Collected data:
= Beginning of Section =

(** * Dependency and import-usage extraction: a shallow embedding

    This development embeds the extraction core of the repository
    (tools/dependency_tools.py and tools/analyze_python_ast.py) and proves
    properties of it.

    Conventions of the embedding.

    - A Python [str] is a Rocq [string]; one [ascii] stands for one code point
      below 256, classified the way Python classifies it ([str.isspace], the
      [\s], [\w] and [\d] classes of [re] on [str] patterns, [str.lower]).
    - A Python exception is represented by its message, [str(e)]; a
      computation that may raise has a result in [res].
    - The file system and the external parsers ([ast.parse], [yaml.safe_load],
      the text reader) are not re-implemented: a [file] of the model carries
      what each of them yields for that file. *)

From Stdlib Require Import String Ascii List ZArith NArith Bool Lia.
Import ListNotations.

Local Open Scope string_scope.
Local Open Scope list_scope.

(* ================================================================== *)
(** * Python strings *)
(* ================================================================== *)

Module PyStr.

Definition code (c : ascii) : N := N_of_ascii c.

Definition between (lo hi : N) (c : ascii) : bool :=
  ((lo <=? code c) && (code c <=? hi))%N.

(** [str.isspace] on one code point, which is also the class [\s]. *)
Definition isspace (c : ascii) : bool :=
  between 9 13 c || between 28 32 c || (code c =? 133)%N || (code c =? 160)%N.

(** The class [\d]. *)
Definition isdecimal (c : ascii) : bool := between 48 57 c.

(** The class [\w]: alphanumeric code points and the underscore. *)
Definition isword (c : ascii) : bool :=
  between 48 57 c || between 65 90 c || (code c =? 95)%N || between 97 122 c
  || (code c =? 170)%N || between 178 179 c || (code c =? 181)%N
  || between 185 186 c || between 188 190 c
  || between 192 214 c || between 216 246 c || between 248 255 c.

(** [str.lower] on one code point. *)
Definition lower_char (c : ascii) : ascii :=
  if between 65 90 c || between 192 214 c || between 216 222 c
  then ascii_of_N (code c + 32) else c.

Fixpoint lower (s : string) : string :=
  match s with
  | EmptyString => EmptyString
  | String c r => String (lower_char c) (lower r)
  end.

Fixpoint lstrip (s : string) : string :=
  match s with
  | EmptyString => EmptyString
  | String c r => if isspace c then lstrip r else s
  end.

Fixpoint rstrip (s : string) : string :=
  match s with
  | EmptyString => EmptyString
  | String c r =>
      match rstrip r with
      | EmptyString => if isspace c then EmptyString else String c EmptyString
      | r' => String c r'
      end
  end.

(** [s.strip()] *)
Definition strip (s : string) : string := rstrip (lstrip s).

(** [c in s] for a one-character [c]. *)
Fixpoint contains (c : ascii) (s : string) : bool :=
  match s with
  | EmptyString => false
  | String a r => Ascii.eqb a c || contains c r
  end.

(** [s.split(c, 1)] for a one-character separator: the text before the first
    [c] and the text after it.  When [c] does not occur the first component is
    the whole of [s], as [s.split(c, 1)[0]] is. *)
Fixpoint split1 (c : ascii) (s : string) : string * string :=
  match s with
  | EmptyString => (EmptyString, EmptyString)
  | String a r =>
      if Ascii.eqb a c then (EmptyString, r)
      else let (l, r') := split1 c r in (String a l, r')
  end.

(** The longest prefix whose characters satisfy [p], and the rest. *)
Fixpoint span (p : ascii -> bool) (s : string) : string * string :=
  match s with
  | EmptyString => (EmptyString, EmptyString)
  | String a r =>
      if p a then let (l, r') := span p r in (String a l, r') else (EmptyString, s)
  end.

= End of Section =
= Beginning of Section =

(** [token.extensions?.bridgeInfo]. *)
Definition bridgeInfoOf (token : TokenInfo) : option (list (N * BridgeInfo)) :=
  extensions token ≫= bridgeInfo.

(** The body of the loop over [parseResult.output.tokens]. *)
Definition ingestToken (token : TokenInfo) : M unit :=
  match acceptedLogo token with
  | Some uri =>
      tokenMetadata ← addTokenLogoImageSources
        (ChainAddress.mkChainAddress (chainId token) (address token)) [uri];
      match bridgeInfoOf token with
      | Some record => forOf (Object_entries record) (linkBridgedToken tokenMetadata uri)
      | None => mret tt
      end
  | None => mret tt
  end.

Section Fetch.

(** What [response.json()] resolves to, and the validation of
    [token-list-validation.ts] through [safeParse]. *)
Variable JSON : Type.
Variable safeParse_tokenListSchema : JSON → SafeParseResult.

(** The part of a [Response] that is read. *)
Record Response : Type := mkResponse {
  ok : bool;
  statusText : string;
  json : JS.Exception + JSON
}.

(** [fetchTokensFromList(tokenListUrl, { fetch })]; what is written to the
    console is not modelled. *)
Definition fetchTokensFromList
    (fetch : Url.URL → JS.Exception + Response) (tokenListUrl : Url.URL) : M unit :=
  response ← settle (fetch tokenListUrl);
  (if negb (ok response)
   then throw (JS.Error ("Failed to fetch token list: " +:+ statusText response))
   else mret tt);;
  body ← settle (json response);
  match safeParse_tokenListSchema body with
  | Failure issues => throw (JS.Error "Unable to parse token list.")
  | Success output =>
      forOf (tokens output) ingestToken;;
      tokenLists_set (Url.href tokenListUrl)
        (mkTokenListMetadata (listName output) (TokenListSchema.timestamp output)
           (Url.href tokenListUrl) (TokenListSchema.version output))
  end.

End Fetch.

= End of Section =

**Assignment**
Your response should contain each line of the entries above that holds the string "output".

**Your solution**
(** The body of the loop over [parseResult.output.tokens]. *)
  | Success output =>
      forOf (tokens output) ingestToken;;
        (mkTokenListMetadata (listName output) (TokenListSchema.timestamp output)
           (Url.href tokenListUrl) (TokenListSchema.version output))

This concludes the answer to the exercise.